As part of ongoing research to make hydrogen a mainstream source of clean, renewable energy, scientists from the U.S. Department of Energy’s Brookhaven National Laboratory have determined how titanium atoms help hydrogen atoms attach to an aluminium surface.
Their study isolates the role of titanium, which is used as a catalyst in the crucial first step to trap hydrogen within a particular class of hydrogen-storage materials. The work may also help identify and develop similar hydrogen-storage systems.
Brookhaven chemist Santanu Chaudhuri recently presented this research at the 230th national meeting of the American Chemical Society in Washington, D.C.
To be a mainstream source of fuel, hydrogen must be stored safely and efficiently. Conventional high-pressure storage tanks can be dangerous and are too big and heavy for certain applications, such as hydrogen-based fuel cells in automobiles. Hydrogen-storage materials, however, incorporate hydrogen safely and compactly, and temporarily hold large quantities of it that can be recovered easily under safe, controlled conditions.
“A hydrogen-storage material must be able to store hydrogen quickly under ‘normal’ conditions — that is, without very high temperatures and pressures,” said Chaudhuri. “In tiny amounts, an appropriate catalyst, such as titanium, can speed up the reaction and make the hydrogen-storage process suitable for practical applications.
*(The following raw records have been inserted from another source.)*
Lemma collect_extends {C A : Type} (make : C -> A) (count : C -> Z)
    (items : list (scanned C)) (acc records : list A) (n m : Z) :
  collect make count items acc n = inl (records, m) ->
  exists more, records = (acc ++ more)%list.
Proof.
  revert acc n. induction items as [|[c|e] rest IH]; intros acc n; simpl.
  - intros E. injection E as <- _. exists []. symmetry. apply List.app_nil_r.
  - intros E. destruct (IH _ _ E) as [more ->].
    exists (make c :: more). rewrite <- List.app_assoc. reflexivity.
  - discriminate.
Qed.

Lemma first_found {C A : Type} (make : C -> A) (count : C -> Z)
    (rows : Rows C) (e : option error) (a : A) (rest : list A) (n : Z) :
  found make count (rows, e) = (a :: rest, n, None) ->
  e = None /\ Rows_Err rows = None
  /\ exists c more, Rows_items rows = Scanned c :: more /\ a = make c.
Proof.
  unfold found. destruct e as [e|]; [discriminate|].
  destruct (collect make count (Rows_items rows) [] 0) as [[rs m]|e] eqn:Ec;
    [|discriminate].
  destruct (Rows_Err rows); [discriminate|].
  intros E. injection E as -> _.
  split; [reflexivity|]. split; [reflexivity|].
  destruct (Rows_items rows) as [|[c|e] more]; simpl in Ec.
  - discriminate.
  - destruct (collect_extends _ _ _ _ _ _ _ Ec) as [tl Htl].
    simpl in Htl. injection Htl as -> _. exists c, more. auto.
  - discriminate.
Qed.

(** X23: [findSessionForToken] asks the store one question: a statement
    whose text is fixed, with the id and the token bound to its two
    placeholders and never written into the text.  It returns the error of
    the query, of a [Scan] or of the rows if there is one, "Session not
    found." if there is no row, and the session of the first row
    otherwise. *)
Theorem findSessionForToken_query (h : store) (ctx : Context)
    (id token : string) :
  findSessionForToken h ctx id token
  = Return (firstSession
              (found sessionOf sc_count
                 (QuerySessions ctx (tokenStatement id token))))
  /\ (forall s,
        findSessionForToken h ctx id token = Return (Some s, None) ->
        exists c more,
          Rows_items (fst (QuerySessions ctx (tokenStatement id token)))
          = Scanned c :: more
          /\ s = sessionOf c).
Proof.
  assert (E : findSessionForToken h ctx id token
              = Return (firstSession
                          (found sessionOf sc_count
                             (QuerySessions ctx (tokenStatement id token))))).
  { unfold findSessionForToken, findSessions, condition. cbn [alloc].
    cbn [SessionFilter_ID SessionFilter_UserID SessionFilter_Token
         SessionFilter_Limit SessionFilter_Offset].
    rewrite load_alloc_older. cbn [bind fst snd].
    rewrite load_alloc. cbn [bind fst snd List.app].
    reflexivity. }
  split; [exact E|].
  intros s Hs. rewrite E in Hs. injection Hs as Hs.
  destruct (QuerySessions ctx (tokenStatement id token)) as [rows e].
  unfold firstSession in Hs.
  destruct (found sessionOf sc_count (rows, e)) as [[records n] err] eqn:Ef.
  destruct records as [|r rest], err as [e0|]; try discriminate Hs.
  injection Hs as ->.
  destruct (first_found _ _ _ _ _ _ _ Ef) as [_ [_ [c [more [Hi Hs]]]]].
  exists c, more. auto.
Qed.

(** X24: [createSession] writes only a session that [Validate] accepts.
    If it has executed anything, that is the one INSERT, with the id given
    by the database, the user id and the token of the session and the time
    of the transaction as arguments; the session is left with that id and
    that time, and the error returned is the one of the statement.  The
    user of the context is not consulted. *)
Theorem createSession_writes (ctx : Context) (s : Session)
    (after : option Session) (err : option error) (log : list statement) :
  createSession ctx (Some s) = Return ((after, err), log) ->
  log <> [] ->
  Session_Validate (Some s) = Return None
  /\ exists id,
       ID = (id, None)
       /\ log = [sessionInsert id (Session_UserID s) (Session_Token s)]
       /\ after = Some (mkSession id (Session_UserID s) (Session_Token s) now)
       /\ err = ExecContext ctx
                  (sessionInsert id (Session_UserID s) (Session_Token s)).
Proof.
  unfold createSession.
  destruct (Session_Validate (Some s)) as [[e|]|msg]; cbn [bind];
    [intros E; injection E as _ _ <-; congruence | | discriminate].
  destruct ID as [id [e|]];
    [intros E; injection E as _ _ <-; congruence|].
  cbn [deref bind]. intros E _. injection E as <- <- <-.
  split; [reflexivity|]. exists id. repeat split.
Qed.

(** X25: [createTag] writes only a valid tag of the acting user.  If it
    has executed anything, the tag passed [Validate], the context has a
    user that is no demo user and whose id is the tag's user id, and the
    statement is the one INSERT, with the id given by the database, the
    time of the transaction as creation and update time, and 0 as removal
    time. *)
Theorem createTag_writes (ctx : Context) (t : Tag)
    (after : option Tag) (err : option error) (log : list statement) :
  createTag ctx (Some t) = Return ((after, err), log) ->
  log <> [] ->
  Tag_Validate (Some t) = Return None
  /\ (exists u, UserFromContext ctx = Some u /\ User_IsDemo u = false
                /\ User_ID u = Tag_UserID t)
  /\ exists id,
       ID = (id, None)
       /\ log = [tagInsert id (Tag_UserID t) (Tag_Name t)]
       /\ after = Some (mkTag id (Tag_UserID t) (Tag_Name t) now now
                          (Tag_RemovedAt t)).
Proof.
  unfold createTag.
  destruct (Tag_Validate (Some t)) as [[e|]|msg]; cbn [bind];
    [intros E; injection E as _ _ <-; congruence | | discriminate].
  destruct (CanUpdateTag ctx (Some t)) as [[|]|msg] eqn:Ecan; cbn [bind negb];
    [| intros E; injection E as _ _ <-; congruence | discriminate].
  destruct ID as [id [e|]];
    [intros E; injection E as _ _ <-; congruence|].
  cbn [deref bind]. intros E _. injection E as <- _ <-.
  split; [reflexivity|]. split.
  - apply PolicyMore.CanUpdateTag_true_inv. exact Ecan.
  - exists id. repeat split.
Qed.
(** The array at 2 holds one element; 5 is put at its end. *)
Lemma set_array_index_witness :
  objs heap3 !! 2 = Some filled_array
  ∧ 1 ≤ length (o_elems filled_array)
  ∧ (Z.of_nat 1 < max_array_length)%Z
  ∧ ∃ res st' o',
      set (host := dev_host) 2 (VRef 2) "1" (VNum (Fin 5)) heap3
        = Some (res, st')
      ∧ objs st' !! 2 = Some o'
      ∧ o_elems o' = [VRef 4; VNum (Fin 5)]
      ∧ announcements 5 (log st') = announcements 5 (log heap3) + 1.
Proof.
  assert (observers heap3 !! 2
          = Some {| ob_value := 2; ob_dep := 5; ob_vmCount := 1 |}) as Hr'
    by (vm_compute; reflexivity).
  assert (unobserved heap3 < 2) as Hun by (vm_compute; lia).
  split; [exact heap3_array|]. split; [exact (le_n 1)|].
  split; [reflexivity|].
  destruct (set_array_index (host := dev_host) 2 2 filled_array 1 "1"
              (VNum (Fin 5)) heap3 heap3_ok Hun heap3_array
              eq_refl eq_refl eq_refl (le_n 1) eq_refl)
    as (res & st' & o' & E & _ & Ho' & He & _ & _ & _ & Hn).
  { intros k Hk. injection Hk as <-. rewrite Hr'. by eexists. }
  exists res, st', o'. split; [exact E|]. split; [exact Ho'|].
  split; [rewrite He; reflexivity|].
  change ((if o_augmented filled_array then o_ob filled_array else None)
          ≫= λ k, observers heap3 !! k)
    with (observers heap3 !! 2) in Hn.
  rewrite Hr' in Hn. exact (Hn 5).
Defined.

Lemma heap3_reachable : reachable (host := dev_host) heap3.
Proof.
  unfold heap3. eapply reachable_step; [|apply step_pushTarget].
  destruct (set (host := dev_host) 2 (VRef 2) "0" (VRef 4) heap2)
    as [[r st']|] eqn:E; [|exact heap2_reachable].
  eapply reachable_step; [exact heap2_reachable|]. eapply step_set, E.
Qed.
Our study has helped us better understand the role of these catalysts.”
Through this research, Chaudhuri and his collaborator, Brookhaven chemist James Muckerman, hope to improve the performance of sodium alanate, a hydrogen-storage material composed of sodium and aluminium hydride.
Sodium alanate, a complex metal hydride, expels hydrogen gas (the fuel) and aluminium when heated, leaving a mixture of sodium hydride and metallic aluminium. But because neither aluminium nor sodium hydride absorb hydrogen well, putting the hydrogen back in — to reform sodium alanate and allow reuse of the material — becomes difficult.
“We found that aluminium absorbs significantly more hydrogen — and does so more quickly and at lower temperatures — when a small number of titanium atoms are incorporated into its surface,” Chaudhuri said.
Chaudhuri and Muckerman created a computer model that provides a plausible mechanism of the reaction. Their model agrees with an experimental x-ray absorption study of sodium alanate, performed at the National Synchrotron Light Source, a facility at Brookhaven that produces x-ray, ultraviolet, and infrared light for research.
Chaudhuri and Muckerman’s collaborators at Brookhaven used x-rays to “see” and thus calculate how the titanium atoms subtly changed the atomic-level structure of the aluminium, resulting in a more hydrogen-absorbent surface. Results from these two studies agree on the role of titanium atoms on an aluminium surface and mechanisms of subsequent steps in hydrogen capture.
In the future, Chaudhuri and Muckerman’s group plans to study the subsequent steps in the sodium alanate hydrogen-storage process, in which aluminium and hydrogen react with sodium hydride to reform the starting material.